[[ LISTED RECORDS, beginning ]]

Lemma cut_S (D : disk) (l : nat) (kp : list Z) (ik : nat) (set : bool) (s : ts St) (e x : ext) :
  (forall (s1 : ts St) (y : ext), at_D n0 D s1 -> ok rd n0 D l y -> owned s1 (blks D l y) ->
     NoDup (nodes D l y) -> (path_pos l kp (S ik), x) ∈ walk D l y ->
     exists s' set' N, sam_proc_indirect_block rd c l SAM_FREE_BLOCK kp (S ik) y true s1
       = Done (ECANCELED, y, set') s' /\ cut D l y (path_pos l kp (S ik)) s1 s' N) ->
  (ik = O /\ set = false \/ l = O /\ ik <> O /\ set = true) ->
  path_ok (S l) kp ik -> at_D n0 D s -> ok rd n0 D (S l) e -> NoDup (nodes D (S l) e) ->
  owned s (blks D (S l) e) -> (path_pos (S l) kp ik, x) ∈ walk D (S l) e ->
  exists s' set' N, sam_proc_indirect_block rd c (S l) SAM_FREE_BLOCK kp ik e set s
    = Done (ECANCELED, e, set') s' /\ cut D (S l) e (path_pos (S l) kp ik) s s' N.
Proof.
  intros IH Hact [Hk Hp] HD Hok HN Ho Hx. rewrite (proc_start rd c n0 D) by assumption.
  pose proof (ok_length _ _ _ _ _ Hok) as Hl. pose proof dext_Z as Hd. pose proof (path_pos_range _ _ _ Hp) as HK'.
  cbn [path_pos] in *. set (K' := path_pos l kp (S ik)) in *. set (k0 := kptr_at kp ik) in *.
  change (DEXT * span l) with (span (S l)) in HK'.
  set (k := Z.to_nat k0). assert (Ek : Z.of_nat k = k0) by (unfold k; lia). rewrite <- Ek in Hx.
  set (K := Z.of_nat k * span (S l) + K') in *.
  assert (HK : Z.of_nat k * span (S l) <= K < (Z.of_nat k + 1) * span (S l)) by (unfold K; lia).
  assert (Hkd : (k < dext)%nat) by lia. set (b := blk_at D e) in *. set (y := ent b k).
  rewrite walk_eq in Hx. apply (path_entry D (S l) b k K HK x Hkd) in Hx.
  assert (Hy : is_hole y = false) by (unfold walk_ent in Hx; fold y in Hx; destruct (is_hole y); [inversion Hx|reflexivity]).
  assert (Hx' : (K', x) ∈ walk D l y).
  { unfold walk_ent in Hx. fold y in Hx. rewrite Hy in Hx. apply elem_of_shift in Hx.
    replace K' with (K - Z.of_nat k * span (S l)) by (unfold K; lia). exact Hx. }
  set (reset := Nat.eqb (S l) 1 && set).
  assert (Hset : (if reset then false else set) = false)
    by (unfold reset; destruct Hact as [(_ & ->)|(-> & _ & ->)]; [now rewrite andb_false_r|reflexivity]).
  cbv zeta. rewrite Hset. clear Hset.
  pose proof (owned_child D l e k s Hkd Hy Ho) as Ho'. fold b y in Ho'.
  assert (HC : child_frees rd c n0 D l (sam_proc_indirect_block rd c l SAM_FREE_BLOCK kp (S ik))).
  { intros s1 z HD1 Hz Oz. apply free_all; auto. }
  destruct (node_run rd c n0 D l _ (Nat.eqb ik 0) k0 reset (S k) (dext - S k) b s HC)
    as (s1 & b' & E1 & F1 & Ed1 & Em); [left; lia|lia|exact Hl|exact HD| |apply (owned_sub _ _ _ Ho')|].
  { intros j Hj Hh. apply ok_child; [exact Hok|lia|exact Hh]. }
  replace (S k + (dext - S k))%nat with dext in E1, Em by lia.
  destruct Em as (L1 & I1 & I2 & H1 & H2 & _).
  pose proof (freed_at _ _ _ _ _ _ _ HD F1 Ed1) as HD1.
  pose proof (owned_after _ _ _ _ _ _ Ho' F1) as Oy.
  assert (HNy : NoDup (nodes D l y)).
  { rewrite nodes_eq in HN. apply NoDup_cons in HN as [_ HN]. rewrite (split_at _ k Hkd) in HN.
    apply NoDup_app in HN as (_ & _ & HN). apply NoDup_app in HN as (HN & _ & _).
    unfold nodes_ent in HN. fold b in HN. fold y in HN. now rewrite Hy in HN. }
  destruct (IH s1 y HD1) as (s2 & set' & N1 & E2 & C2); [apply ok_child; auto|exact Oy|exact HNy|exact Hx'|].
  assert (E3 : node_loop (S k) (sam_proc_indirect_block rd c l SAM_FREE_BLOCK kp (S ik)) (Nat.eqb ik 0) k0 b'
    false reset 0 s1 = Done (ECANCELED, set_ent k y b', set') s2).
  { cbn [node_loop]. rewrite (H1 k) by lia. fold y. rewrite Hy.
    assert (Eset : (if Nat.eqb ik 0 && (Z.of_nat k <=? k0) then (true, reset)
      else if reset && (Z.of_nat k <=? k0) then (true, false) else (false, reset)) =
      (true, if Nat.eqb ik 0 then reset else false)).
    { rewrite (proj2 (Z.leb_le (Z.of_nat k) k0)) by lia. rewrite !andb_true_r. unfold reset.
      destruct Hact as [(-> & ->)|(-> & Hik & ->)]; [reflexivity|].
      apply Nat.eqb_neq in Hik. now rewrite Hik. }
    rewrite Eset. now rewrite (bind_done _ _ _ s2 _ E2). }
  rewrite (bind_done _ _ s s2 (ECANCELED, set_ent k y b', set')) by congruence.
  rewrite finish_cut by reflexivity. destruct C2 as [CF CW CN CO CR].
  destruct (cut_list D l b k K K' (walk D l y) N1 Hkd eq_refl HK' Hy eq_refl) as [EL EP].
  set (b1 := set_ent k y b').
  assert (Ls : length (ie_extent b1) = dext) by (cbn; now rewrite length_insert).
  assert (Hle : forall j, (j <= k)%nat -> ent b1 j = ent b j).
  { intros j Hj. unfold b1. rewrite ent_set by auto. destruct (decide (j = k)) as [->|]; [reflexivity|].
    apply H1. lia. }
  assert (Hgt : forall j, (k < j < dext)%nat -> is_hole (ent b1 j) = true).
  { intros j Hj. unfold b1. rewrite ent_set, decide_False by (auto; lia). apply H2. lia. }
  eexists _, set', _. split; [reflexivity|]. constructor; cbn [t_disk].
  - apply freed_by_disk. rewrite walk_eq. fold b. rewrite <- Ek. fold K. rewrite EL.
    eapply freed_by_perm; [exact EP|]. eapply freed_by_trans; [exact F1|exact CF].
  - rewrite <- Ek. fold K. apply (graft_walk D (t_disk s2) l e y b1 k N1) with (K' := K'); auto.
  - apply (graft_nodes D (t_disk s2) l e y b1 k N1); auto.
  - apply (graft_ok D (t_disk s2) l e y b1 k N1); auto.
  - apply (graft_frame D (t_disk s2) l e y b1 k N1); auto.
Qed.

[[ LISTED RECORDS, end ]]

# [PROBLEM TO SOLVE]
Reproduce the lines of the entries above from the one with "change (DEXT *" to the one with "destruct (node_run rd", both included, exactly and without any other line.

# [THE ANSWER]
  change (DEXT * span l) with (span (S l)) in HK'.
  set (k := Z.to_nat k0). assert (Ek : Z.of_nat k = k0) by (unfold k; lia). rewrite <- Ek in Hx.
  set (K := Z.of_nat k * span (S l) + K') in *.
  assert (HK : Z.of_nat k * span (S l) <= K < (Z.of_nat k + 1) * span (S l)) by (unfold K; lia).
  assert (Hkd : (k < dext)%nat) by lia. set (b := blk_at D e) in *. set (y := ent b k).
  rewrite walk_eq in Hx. apply (path_entry D (S l) b k K HK x Hkd) in Hx.
  assert (Hy : is_hole y = false) by (unfold walk_ent in Hx; fold y in Hx; destruct (is_hole y); [inversion Hx|reflexivity]).
  assert (Hx' : (K', x) ∈ walk D l y).
  { unfold walk_ent in Hx. fold y in Hx. rewrite Hy in Hx. apply elem_of_shift in Hx.
    replace K' with (K - Z.of_nat k * span (S l)) by (unfold K; lia). exact Hx. }
  set (reset := Nat.eqb (S l) 1 && set).
  assert (Hset : (if reset then false else set) = false)
    by (unfold reset; destruct Hact as [(_ & ->)|(-> & _ & ->)]; [now rewrite andb_false_r|reflexivity]).
  cbv zeta. rewrite Hset. clear Hset.
  pose proof (owned_child D l e k s Hkd Hy Ho) as Ho'. fold b y in Ho'.
  assert (HC : child_frees rd c n0 D l (sam_proc_indirect_block rd c l SAM_FREE_BLOCK kp (S ik))).
  { intros s1 z HD1 Hz Oz. apply free_all; auto. }
  destruct (node_run rd c n0 D l _ (Nat.eqb ik 0) k0 reset (S k) (dext - S k) b s HC)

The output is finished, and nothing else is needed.